* RECORDS SHOWN:

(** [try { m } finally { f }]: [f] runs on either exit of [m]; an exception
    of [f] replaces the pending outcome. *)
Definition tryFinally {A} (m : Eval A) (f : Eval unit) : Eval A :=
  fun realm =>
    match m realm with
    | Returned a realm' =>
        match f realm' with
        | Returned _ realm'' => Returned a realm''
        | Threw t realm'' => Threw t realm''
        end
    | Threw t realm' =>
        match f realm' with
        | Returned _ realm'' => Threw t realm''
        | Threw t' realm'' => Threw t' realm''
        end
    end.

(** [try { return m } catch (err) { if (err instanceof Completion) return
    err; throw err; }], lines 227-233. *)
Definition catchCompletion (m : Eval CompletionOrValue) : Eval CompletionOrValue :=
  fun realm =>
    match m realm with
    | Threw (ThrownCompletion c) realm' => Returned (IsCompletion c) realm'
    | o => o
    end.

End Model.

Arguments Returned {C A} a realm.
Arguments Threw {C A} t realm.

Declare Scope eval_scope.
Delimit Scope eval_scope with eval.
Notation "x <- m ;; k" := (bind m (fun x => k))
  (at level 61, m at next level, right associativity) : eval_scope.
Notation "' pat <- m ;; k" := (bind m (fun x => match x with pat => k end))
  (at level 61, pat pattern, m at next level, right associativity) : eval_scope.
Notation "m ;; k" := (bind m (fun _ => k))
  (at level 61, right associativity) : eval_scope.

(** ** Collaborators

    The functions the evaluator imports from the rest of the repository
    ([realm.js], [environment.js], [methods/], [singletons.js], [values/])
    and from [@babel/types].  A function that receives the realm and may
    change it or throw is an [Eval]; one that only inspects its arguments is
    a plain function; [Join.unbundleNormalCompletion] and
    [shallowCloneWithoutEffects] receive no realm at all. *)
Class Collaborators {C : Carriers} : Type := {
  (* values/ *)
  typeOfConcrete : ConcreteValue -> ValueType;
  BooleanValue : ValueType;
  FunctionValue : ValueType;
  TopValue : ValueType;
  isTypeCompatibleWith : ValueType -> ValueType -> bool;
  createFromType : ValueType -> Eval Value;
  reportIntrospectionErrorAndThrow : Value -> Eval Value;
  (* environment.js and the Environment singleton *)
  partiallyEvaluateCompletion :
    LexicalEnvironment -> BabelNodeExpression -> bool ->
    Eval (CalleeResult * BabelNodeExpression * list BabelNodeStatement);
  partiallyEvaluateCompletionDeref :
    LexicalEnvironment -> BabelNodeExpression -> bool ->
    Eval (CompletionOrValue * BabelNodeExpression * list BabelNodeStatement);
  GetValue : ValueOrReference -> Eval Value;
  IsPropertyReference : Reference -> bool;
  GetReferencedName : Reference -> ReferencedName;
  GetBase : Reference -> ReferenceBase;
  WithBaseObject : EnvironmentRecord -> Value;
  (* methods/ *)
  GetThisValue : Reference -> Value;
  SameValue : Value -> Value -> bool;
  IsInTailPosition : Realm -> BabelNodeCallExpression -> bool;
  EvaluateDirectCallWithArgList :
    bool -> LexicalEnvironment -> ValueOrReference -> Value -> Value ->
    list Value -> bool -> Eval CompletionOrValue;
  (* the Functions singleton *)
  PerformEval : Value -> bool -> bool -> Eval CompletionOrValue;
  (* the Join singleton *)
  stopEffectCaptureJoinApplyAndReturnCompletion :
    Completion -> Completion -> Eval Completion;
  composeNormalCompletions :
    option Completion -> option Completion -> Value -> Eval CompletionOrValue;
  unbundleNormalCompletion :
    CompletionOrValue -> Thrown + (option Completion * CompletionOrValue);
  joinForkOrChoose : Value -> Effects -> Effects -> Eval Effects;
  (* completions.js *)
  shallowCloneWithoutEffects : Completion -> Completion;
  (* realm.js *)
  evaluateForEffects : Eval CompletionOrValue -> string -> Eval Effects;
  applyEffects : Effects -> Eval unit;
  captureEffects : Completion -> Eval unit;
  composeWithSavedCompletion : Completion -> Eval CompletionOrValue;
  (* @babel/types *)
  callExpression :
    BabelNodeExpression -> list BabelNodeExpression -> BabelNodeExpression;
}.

---

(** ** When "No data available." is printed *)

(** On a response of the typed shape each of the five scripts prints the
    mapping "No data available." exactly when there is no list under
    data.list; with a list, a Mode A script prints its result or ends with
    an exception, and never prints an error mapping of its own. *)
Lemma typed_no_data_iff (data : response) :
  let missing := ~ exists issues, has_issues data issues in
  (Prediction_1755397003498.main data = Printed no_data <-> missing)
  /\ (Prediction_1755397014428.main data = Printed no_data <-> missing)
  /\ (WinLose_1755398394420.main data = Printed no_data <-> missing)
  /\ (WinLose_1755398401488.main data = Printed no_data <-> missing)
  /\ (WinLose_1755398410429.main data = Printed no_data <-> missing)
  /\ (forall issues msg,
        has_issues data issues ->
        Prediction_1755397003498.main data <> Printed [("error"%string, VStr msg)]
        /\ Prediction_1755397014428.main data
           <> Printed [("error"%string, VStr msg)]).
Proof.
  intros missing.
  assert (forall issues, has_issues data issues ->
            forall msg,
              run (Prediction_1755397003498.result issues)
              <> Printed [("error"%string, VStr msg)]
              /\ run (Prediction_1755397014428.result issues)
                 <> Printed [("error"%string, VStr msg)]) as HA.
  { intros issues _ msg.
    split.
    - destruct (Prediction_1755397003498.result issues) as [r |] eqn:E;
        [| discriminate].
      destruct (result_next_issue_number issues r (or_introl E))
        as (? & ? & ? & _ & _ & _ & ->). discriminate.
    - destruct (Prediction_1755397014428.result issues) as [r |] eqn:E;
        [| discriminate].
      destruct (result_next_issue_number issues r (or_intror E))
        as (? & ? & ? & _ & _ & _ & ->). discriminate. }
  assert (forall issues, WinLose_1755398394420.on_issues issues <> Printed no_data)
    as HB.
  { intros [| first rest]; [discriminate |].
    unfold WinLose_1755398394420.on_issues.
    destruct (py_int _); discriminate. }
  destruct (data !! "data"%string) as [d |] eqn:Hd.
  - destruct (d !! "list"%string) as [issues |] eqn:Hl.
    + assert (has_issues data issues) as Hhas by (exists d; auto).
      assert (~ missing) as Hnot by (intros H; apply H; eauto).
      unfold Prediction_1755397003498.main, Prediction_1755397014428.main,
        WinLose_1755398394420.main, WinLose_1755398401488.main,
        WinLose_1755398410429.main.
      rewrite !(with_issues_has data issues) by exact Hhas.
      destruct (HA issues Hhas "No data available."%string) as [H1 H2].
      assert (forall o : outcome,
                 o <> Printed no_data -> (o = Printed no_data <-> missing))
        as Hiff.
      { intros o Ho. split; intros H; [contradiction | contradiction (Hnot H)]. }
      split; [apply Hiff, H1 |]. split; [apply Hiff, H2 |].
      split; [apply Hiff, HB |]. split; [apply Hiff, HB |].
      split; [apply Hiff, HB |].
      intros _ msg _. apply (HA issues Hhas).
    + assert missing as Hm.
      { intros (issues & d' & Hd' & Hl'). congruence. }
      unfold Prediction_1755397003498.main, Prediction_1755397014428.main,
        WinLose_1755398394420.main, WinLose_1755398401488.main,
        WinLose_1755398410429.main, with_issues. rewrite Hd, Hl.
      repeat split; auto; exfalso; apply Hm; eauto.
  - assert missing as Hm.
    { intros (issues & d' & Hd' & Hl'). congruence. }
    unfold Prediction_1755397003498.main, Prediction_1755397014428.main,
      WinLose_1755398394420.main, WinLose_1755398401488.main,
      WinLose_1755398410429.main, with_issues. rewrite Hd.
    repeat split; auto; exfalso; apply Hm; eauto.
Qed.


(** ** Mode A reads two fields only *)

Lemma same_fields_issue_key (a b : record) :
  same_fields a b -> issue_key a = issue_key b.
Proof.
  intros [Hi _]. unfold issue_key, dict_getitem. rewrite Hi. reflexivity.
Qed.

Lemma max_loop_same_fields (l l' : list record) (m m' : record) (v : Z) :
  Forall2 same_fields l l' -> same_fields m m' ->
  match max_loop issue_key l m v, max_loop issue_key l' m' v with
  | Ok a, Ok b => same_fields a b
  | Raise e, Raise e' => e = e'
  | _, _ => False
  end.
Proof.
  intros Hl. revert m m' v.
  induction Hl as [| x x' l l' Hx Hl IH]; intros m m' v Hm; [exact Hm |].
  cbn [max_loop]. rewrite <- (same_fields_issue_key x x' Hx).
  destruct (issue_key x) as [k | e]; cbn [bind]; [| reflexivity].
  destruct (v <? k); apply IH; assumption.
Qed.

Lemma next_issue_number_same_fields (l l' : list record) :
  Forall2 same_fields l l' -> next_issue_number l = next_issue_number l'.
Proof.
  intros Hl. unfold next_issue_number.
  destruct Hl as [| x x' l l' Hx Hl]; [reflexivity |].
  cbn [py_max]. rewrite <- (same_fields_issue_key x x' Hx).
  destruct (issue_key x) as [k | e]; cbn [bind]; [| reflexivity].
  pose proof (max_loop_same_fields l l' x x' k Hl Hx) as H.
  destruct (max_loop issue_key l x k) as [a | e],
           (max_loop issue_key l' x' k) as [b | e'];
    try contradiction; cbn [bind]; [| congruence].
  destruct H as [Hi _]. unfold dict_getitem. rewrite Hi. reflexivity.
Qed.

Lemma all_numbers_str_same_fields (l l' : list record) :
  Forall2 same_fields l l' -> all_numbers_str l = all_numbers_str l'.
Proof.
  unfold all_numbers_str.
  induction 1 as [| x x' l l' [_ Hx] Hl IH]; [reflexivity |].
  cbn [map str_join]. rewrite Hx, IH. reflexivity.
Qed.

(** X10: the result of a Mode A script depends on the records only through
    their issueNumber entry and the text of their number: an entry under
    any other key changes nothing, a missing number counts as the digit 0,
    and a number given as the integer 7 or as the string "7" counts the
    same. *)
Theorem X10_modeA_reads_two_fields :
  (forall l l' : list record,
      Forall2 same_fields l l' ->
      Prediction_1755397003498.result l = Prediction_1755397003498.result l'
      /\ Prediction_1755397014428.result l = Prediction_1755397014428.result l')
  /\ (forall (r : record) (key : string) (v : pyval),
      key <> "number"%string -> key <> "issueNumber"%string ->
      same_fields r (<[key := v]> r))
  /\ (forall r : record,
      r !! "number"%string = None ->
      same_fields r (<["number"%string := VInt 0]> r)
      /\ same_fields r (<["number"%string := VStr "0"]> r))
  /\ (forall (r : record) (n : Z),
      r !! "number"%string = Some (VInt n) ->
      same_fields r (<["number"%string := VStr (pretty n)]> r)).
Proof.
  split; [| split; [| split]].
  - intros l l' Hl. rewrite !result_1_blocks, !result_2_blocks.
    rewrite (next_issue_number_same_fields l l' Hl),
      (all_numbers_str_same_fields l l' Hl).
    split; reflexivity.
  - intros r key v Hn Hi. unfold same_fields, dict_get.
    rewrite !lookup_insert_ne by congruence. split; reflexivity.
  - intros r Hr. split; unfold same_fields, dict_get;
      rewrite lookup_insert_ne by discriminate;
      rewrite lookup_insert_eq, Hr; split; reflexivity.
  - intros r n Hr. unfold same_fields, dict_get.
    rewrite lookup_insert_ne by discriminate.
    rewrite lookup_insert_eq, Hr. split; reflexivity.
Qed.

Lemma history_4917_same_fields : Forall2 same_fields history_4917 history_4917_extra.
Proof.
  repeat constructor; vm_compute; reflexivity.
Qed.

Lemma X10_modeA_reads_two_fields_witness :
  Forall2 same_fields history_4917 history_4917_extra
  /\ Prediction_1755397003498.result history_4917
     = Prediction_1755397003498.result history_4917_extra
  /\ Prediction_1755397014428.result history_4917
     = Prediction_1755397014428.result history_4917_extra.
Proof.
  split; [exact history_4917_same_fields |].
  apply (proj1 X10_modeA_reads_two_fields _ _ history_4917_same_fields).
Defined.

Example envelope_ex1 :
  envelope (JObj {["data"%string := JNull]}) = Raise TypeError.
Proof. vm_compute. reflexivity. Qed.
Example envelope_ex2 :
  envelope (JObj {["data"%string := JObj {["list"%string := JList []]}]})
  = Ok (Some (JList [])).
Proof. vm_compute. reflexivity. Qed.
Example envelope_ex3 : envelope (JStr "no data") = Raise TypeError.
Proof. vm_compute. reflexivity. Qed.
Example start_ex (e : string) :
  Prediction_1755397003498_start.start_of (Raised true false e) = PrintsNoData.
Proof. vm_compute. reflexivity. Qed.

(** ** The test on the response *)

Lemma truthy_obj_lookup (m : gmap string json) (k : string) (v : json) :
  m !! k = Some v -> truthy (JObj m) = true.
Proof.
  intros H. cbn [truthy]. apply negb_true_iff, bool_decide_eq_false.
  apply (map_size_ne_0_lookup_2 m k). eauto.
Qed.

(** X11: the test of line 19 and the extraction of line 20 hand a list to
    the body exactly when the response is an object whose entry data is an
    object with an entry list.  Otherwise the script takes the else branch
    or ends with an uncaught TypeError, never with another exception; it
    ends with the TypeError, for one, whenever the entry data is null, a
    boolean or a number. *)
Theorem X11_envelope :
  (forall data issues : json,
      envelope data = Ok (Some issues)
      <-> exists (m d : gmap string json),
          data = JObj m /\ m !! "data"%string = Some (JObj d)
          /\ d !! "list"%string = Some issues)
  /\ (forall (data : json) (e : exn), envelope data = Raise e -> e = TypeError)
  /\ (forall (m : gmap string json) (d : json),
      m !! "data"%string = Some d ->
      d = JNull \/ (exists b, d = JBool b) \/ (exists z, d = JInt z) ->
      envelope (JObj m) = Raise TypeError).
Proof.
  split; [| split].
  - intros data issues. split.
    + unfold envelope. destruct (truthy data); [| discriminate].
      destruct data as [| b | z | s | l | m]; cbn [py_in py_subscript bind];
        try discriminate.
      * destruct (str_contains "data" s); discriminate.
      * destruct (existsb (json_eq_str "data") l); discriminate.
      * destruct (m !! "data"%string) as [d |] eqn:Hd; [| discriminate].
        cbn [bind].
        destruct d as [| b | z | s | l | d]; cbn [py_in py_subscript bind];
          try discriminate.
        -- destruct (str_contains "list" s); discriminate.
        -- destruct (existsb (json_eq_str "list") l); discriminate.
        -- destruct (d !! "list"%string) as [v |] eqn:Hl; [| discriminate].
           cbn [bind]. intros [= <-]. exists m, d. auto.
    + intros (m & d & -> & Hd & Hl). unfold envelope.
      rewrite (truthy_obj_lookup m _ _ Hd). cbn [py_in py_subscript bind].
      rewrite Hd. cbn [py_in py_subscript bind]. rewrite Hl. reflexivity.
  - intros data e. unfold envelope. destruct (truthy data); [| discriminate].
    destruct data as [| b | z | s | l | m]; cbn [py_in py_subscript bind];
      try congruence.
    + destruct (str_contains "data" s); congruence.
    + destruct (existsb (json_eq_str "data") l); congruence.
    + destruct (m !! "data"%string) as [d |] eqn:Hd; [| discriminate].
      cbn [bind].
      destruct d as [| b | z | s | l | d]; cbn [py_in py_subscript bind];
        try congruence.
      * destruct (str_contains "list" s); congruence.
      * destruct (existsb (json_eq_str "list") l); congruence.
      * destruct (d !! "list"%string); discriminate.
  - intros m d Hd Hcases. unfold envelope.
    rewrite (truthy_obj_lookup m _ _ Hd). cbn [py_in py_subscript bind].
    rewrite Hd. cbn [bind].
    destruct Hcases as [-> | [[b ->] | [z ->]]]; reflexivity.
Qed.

* TRY IT: Retype exactly the lines above, from the one with "data = JObj" through the one with "cbn [bind]. intros", inclusive.

* SOLUTION FOR THIS TASK:
          data = JObj m /\ m !! "data"%string = Some (JObj d)
          /\ d !! "list"%string = Some issues)
  /\ (forall (data : json) (e : exn), envelope data = Raise e -> e = TypeError)
  /\ (forall (m : gmap string json) (d : json),
      m !! "data"%string = Some d ->
      d = JNull \/ (exists b, d = JBool b) \/ (exists z, d = JInt z) ->
      envelope (JObj m) = Raise TypeError).
Proof.
  split; [| split].
  - intros data issues. split.
    + unfold envelope. destruct (truthy data); [| discriminate].
      destruct data as [| b | z | s | l | m]; cbn [py_in py_subscript bind];
        try discriminate.
      * destruct (str_contains "data" s); discriminate.
      * destruct (existsb (json_eq_str "data") l); discriminate.
      * destruct (m !! "data"%string) as [d |] eqn:Hd; [| discriminate].
        cbn [bind].
        destruct d as [| b | z | s | l | d]; cbn [py_in py_subscript bind];
          try discriminate.
        -- destruct (str_contains "list" s); discriminate.
        -- destruct (existsb (json_eq_str "list") l); discriminate.
        -- destruct (d !! "list"%string) as [v |] eqn:Hl; [| discriminate].
           cbn [bind]. intros [= <-]. exists m, d. auto.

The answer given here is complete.